28 de marzo, 2026
Solo en Jesús hay salvación | Pastor Erick Miranda |
Reunión Dominical
En esta prédica, el Pastor Erick Miranda nos recuerda que solo en Jesús hay salvación, basándose en Hechos 4:1-12. A través de la historia de la oposición enfrentada por Pedro y Juan, se nos invita a reflexionar sobre la valentía y la fidelidad que debemos tener como iglesia en medio de la persecución y el desafío de proclamar el evangelio.
La Oposición a la Iglesia
El pasaje de Hechos 4 marca el inicio de la oposición a la iglesia, que continúa hasta nuestros días. La persecución es una realidad para aquellos que se mantienen fieles a las Escrituras y denuncian el pecado. El Pastor enfatiza que la única iglesia que no ha sido perseguida es aquella que se ha conformado a los estándares del mundo.
La Promesa de Persecución
Jesús advirtió a sus discípulos sobre la persecución que enfrentarían. En Juan 15:18-20, Él señala que si el mundo los odia, es porque primero lo odió a Él. El apóstol Pablo también afirma en 2 Timoteo 3:12 que todos los que desean vivir piadosamente en Cristo serán perseguidos. Esto nos recuerda que la persecución es parte de la vida del creyente.
El Valor de Pedro y Juan
En el contexto del interrogatorio, Pedro, lleno del Espíritu Santo, responde con valentía a las autoridades. Su declaración de que la sanación del paralítico se realizó en el nombre de Jesucristo, a quien ellos crucificaron, es un testimonio poderoso. Pedro no se deja intimidar, sino que proclama la verdad con firmeza, recordando que solo en Jesús hay salvación.

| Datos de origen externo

(* ===== verification/SocketPair.v ===== *)
(** * A kernel with a socket pair

    The toy kernel, in which the descriptors 4 and 5 are the two ends of a stream
    socket pair: what is written at one end is what the other end gives, and an end
    is at its end of file once the other one has been shut down and everything was
    read. A write at an end that was shut down for writing, or whose other end was
    shut down for reading, fails with EPIPE: this kernel is a fallible one. It is
    what the theorems on two threads are tried on. *)

From S2P Require Import Prelude Buffers Addresses Descriptors Events Sockets Confined.

Record duplex := mk_duplex {
  plain : toy;
  shut : list Z;              (* the ends that write no more *)
  deaf : list Z;              (* the ends that read no more *)
}.

Definition OWNER_END : Z := 4.

Definition THREAD_END : Z := 5.

(** An end gives no more than this, ever. *)
Definition PAIR_LIMIT : Z := 0x1000000000000000.

(** The other end. *)
Definition far_end (fd : Z) : option Z :=
  if fd =? OWNER_END then Some THREAD_END else if fd =? THREAD_END then Some OWNER_END else None.

(** What is on its way to [fd]. *)
Definition waiting (e : duplex) (fd far : Z) : bytes := zdrop (blen (toy_drawn (plain e) fd)) (toy_sunk (plain e) far).

Definition on_plain {B} (e : duplex) (r : sys B * toy) : sys B * duplex := (r.1, mk_duplex r.2 (shut e) (deaf e)).

Definition EPIPE : Z := 32.

(** Nobody reads what is written at this end. *)
Definition broken (e : duplex) (fd : Z) : bool :=
  match far_end fd with
  | Some far => existsb (Z.eqb fd) (shut e) || existsb (Z.eqb far) (deaf e)
  | None => false
  end.

(** An end is readable when something waits or nothing will come any more. *)
Definition readable (e : duplex) (fd : Z) : bool :=
  match far_end fd with
  | Some far => negb (blen (waiting e fd far) =? 0) || existsb (Z.eqb far) (shut e) || existsb (Z.eqb fd) (deaf e)
  | None => true
  end.

Definition poll_bits (e : duplex) (p : pollfd) : Z :=
  Z.lor (if readable e (fd p) then Z.land (events p) EventLoop.POLLIN else 0) (Z.land (events p) EventLoop.POLLOUT).

#[export] Instance duplex_kernel : Kernel duplex := {
  sys_read e fd n :=
    match far_end fd with
    | Some far =>
        let got := ztake (Z.min n (PAIR_LIMIT - blen (toy_drawn (plain e) fd))) (waiting e fd far) in
        (Returned got, mk_duplex (mk_toy (script (plain e)) (update (toy_drawn (plain e)) fd (toy_drawn (plain e) fd ++ got))
           (toy_sunk (plain e)) (toy_time (plain e)) (toy_history (plain e))) (shut e) (deaf e))
    | None => on_plain e (sys_read (plain e) fd n)
    end;
  sys_writev e fd l := if broken e fd then (Failed EPIPE, e) else on_plain e (sys_writev (plain e) fd l);
  sys_close e fd := (Returned 0, mk_duplex (plain e) (fd :: shut e) (fd :: deaf e));
  sys_shutdown e fd how :=
    (Returned 0, mk_duplex (plain e) (if how =? Socket.SHUT_RD then shut e else fd :: shut e)
       (if how =? Socket.SHUT_WR then deaf e else fd :: deaf e));
  sys_getfl e _ := (Returned 0, e);
  sys_setfl e _ _ := (Returned 0, e);
  sys_poll e l _ := let bits := poll_bits e <$> l in (Returned (blen (filter (λ v, v ≠ 0) bits), bits), e);
  steady_clock e := let '(now, t) := steady_clock (plain e) in (now, mk_duplex t (shut e) (deaf e));
}.

Section view.
Context (nets : list Z) (good : bytes → Prop).

(** The networks give only good packets, and nothing comes out of the pair that
    did not go in. *)
Definition duplex_view : KernelView duplex := {|
  drawn e := toy_drawn (plain e);
  sunk e := toy_sunk (plain e);
  world_ok e := world_ok (KernelView := confined_view nets good 0) (plain e) ∧
    ∀ fd far, far_end fd = Some far → script (plain e) fd = [] ∧ blen (toy_drawn (plain e) fd) <= PAIR_LIMIT ∧
      toy_drawn (plain e) fd `prefix_of` toy_sunk (plain e) far;
  history e := toy_history (plain e);
  fallible := True;
|}.

Lemma far_end_far fd far : far_end fd = Some far → far_end far = Some fd ∧ fd ≠ far.
Proof.
  unfold far_end. destruct (Z.eqb_spec fd OWNER_END) as [->|]; [by intros [= <-]|]. destruct (Z.eqb_spec fd THREAD_END) as [->|]; [by intros [= <-]|done].
Qed.

Lemma read_plain (e : duplex) fd n : far_end fd = None → sys_read e fd n = on_plain e (sys_read (plain e) fd n).
Proof. intros Ef. unfold sys_read at 1, duplex_kernel at 1. by rewrite Ef. Qed.

Lemma duplex_read (e : duplex) fd n : world_ok (KernelView := duplex_view) e → 0 <= n →
  ∃ b e', sys_read e fd n = (Returned b, e') ∧ blen b <= n ∧ gave (H := duplex_view) e e' fd b.
Proof.
  intros [Hw Hp] Hn. destruct (far_end fd) as [far|] eqn:Ef.
  - unfold sys_read, duplex_kernel. rewrite Ef. destruct (Hp fd far Ef) as (Hsc & Hlim & rest & Hrest). unfold waiting. rewrite Hrest, zdrop_app_r, Z.sub_diag, zdrop_0 by done.
    set (k := Z.min n _). assert (Hk : 0 <= k <= n) by (unfold k; lia). assert (Hk2 : k <= PAIR_LIMIT - blen (toy_drawn (plain e) fd)) by (unfold k; lia). eexists _, _. split; [done|].
    assert (Hb : blen (ztake k rest) <= k) by (rewrite blen_ztake by lia; lia). split; [lia|]. split; [|split; [|done]].
    + split; cbn [toy_drawn toy_sunk script plain].
      * destruct Hw as [Hw Hc]. split; [|by split; [apply Hc|apply Hc]]. intros x. cbn [toy_drawn script plain]. unfold update.
        case_decide as Ex; [subst x|apply Hw]. rewrite Hsc. change (mjoin []) with (@nil byte). rewrite blen_app, blen_nil. unfold PAIR_LIMIT in *. lia.
      * intros x y Exy. unfold update. destruct (Hp x y Exy) as (Hsx & Hlx & Hpx). split; [done|].
        case_decide as Ex; [subst x|done]. assert (y = far) as -> by congruence. rewrite blen_app. split; [lia|].
        rewrite Hrest. apply prefix_app. exists (zdrop k rest). symmetry. apply ztake_zdrop.
    + intros x. simpl. unfold update. by case_decide.
  - destruct (confined_read nets good 0 (plain e) fd n Hw Hn) as (b & t & Er & Hb & (Hw' & Hd' & Hs') & _).
    rewrite read_plain, Er by done. eexists b, _. split; [done|]. split; [done|]. split; [|by split]. split; [done|]. simpl. intros x y Exy.
    destruct (Hp x y Exy) as (Hsx & Hlx & Hpx). assert (x ≠ fd) by (intros ->; congruence).
    pose proof (Hd' x) as Hdx. pose proof (Hs' y) as Hsy. simpl in Hdx, Hsy. rewrite decide_False in Hdx by done. rewrite Hdx, Hsy.
    split; [|done]. unfold sys_read, toy_kernel in Er. destruct (script (plain e) fd); injection Er as _ <-; [done|].
    simpl. unfold update. by rewrite decide_False.
Qed.

Lemma duplex_laws : KernelLaws duplex (H0 := duplex_view).
Proof.
  split.
  - intros e fd [Hw _]. apply (law_bound (KernelLaws := confined_laws nets good 0) (plain e) fd Hw).
  - intros e fd n Hw Hn. right. by apply duplex_read.
  - intros e fd l [Hw Hp]. change (sys_writev e fd l) with (if broken e fd then (Failed EPIPE, e) else on_plain e (sys_writev (plain e) fd l)).
    destruct (broken e fd); [left; split; [done|]; by exists EPIPE, e|right]. unfold on_plain.
    destruct (sure_fails (H := confined_view nets good 0) _ _ _ toy_sure (law_writev (KernelLaws := confined_laws nets good 0) (plain e) fd l Hw)) as (n & t & Ew & Hn & Hok & Hs & Hd).
    exists n. eexists. split; [by rewrite Ew|]. split; [done|]. split; [|by split]. split; [done|].
    intros x y Exy. destruct (Hp x y Exy) as (Hsx & Hlx & Hpx). simpl in Hd, Hs |- *. rewrite Hd, Hs.
    assert (script t x = script (plain e) x) as -> by (by injection Ew as _ <-). split; [done|]. split; [done|].
    destruct (decide (y = fd)) as [->|]; [by apply prefix_app_r|done].
  - intros e fd how Hw. right. eexists. split; [done|]. by split.
  - intros e fd Hw. right. eexists. split; [done|]. by split.
  - intros e fd Hw. right. by exists 0, e.
  - intros e fd flags Hw. right. by exists e.
  - intros e l timeout Hw. eexists _, e. split; [done|]. split; [done|]. split; [by rewrite length_fmap|right].
    apply Forall_fmap, Forall_forall. intros p _. simpl. unfold poll_bits. rewrite Z.land_lor_distr_l.
    destruct (readable e (fd p)); rewrite <- ?Z.land_assoc; by rewrite ?Z.land_0_r.
  - intros e [Hw Hp]. simpl. eexists _, _. split; [done|]. split; [|by split]. split; [|done].
    destruct Hw as [Hw [Hg Ht]]. split; [done|]. split; [done|]. simpl. lia.
Qed.

End view.

(** ** Its sockets

    A socket is descriptor 9; a pair of stream sockets is the pair of the kernel,
    and one of datagram sockets is 7 and 8. *)
Definition duplex_sockets : SocketCalls duplex := {|
  sys_socket e _ _ := (Returned 9, e);
  sys_socketpair e _ type := (Returned (if type =? SOCK_STREAM then (OWNER_END, THREAD_END) else (7, 8)), e);
  sys_getsockopt e fd level option := on_plain e (sys_getsockopt (plain e) fd level option);
  sys_setsockopt e fd level option value := on_plain e (sys_setsockopt (plain e) fd level option value);
  sys_getsockname e fd size := on_plain e (sys_getsockname (plain e) fd size);
  sys_getpeername e fd size := on_plain e (sys_getpeername (plain e) fd size);
  sys_bind e fd address := on_plain e (sys_bind (plain e) fd address);
  sys_connect e fd address := on_plain e (sys_connect (plain e) fd address);
  sys_listen e fd backlog := on_plain e (sys_listen (plain e) fd backlog);
  sys_accept e fd := on_plain e (sys_accept (plain e) fd);
  sys_recvfrom e fd mtu flags := on_plain e (sys_recvfrom (plain e) fd mtu flags);
  sys_sendmsg e fd destination l := on_plain e (sys_sendmsg (plain e) fd destination l);
  sys_open e path flags := on_plain e (sys_open (plain e) path flags);
  sys_tunsetiff e fd name flags := on_plain e (sys_tunsetiff (plain e) fd name flags);
|}.

Lemma duplex_datagrams nets good : DatagramLaws duplex (H := duplex_sockets) (H0 := duplex_view nets good).
Proof.
  split.
  - intros e fd mtu [Hw Hp] Hm. destruct (sure_fails (H := confined_view nets good 0) _ _ _ toy_sure (law_recvfrom (DatagramLaws := confined_datagrams nets good 0) (plain e) fd mtu Hw Hm))
      as (whole & src & t & Er & Hi & Hport & Hl & (Hok & Hd & Hs) & Hh).
    right. exists whole, src. eexists. split; [cbn [sys_recvfrom duplex_sockets]; unfold on_plain; by rewrite Er|].
    split; [done|]. split; [done|]. split; [done|]. split; [|exact Hh]. split; [|by split]. split; [done|]. intros x y Exy.
    destruct (Hp x y Exy) as (Hsx & Hlx & Hpx). simpl in Hd, Hs |- *. unfold sys_recvfrom, toy_sockets in Er.
    destruct (decide (x = fd)) as [->|Hne].
    + rewrite Hsx in Er. apply (f_equal snd) in Er. simpl in Er. by subst t.
    + destruct (script (plain e) fd) as [|b l]; apply (f_equal snd) in Er; simpl in Er; subst t; [done|].
      simpl. unfold update. by rewrite !decide_False.
  - intros e fd dst l [Hw Hp] Hl. destruct (sure_fails (H := confined_view nets good 0) _ _ _ toy_sure (law_sendmsg (DatagramLaws := confined_datagrams nets good 0) (plain e) fd dst l Hw Hl))
      as (t & Es & (Hok & Hs & Hd) & Hh). right. eexists. split; [cbn [sys_sendmsg duplex_sockets]; unfold on_plain; by rewrite Es|].
    split; [|exact Hh]. split; [|by split]. split; [done|]. intros x y Exy. destruct (Hp x y Exy) as (Hsx & Hlx & Hpx). simpl in Hd, Hs |- *. rewrite Hd, Hs.
    assert (script t x = script (plain e) x) as -> by (apply (f_equal snd) in Es; by simpl in Es; subst t).
    split; [done|]. split; [done|]. destruct (decide (y = fd)) as [->|]; [by apply prefix_app_r|done].
Qed.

La Exclusividad de la Salvación en Jesús
El versículo 12 es claro: "En ningún otro hay salvación, porque no hay otro nombre bajo el cielo dado a los hombres en el cual podamos ser salvos." Esta afirmación subraya la exclusividad de Cristo como el único camino hacia la salvación. No hay otros mediadores, ni tradiciones que puedan ofrecer lo que solo Jesús puede dar.
Aplicación
Como iglesia, debemos estar preparados para enfrentar la oposición y la persecución. La valentía de Pedro y Juan nos desafía a vivir con fidelidad y a proclamar el evangelio sin temor. Debemos alimentarnos de la Palabra de Dios para que el Espíritu Santo pueda traer a nuestra memoria las Escrituras en momentos de necesidad. Recordemos que nuestra salvación y la de otros dependen de nuestra disposición a compartir el mensaje de Cristo, quien es el único camino, la verdad y la vida.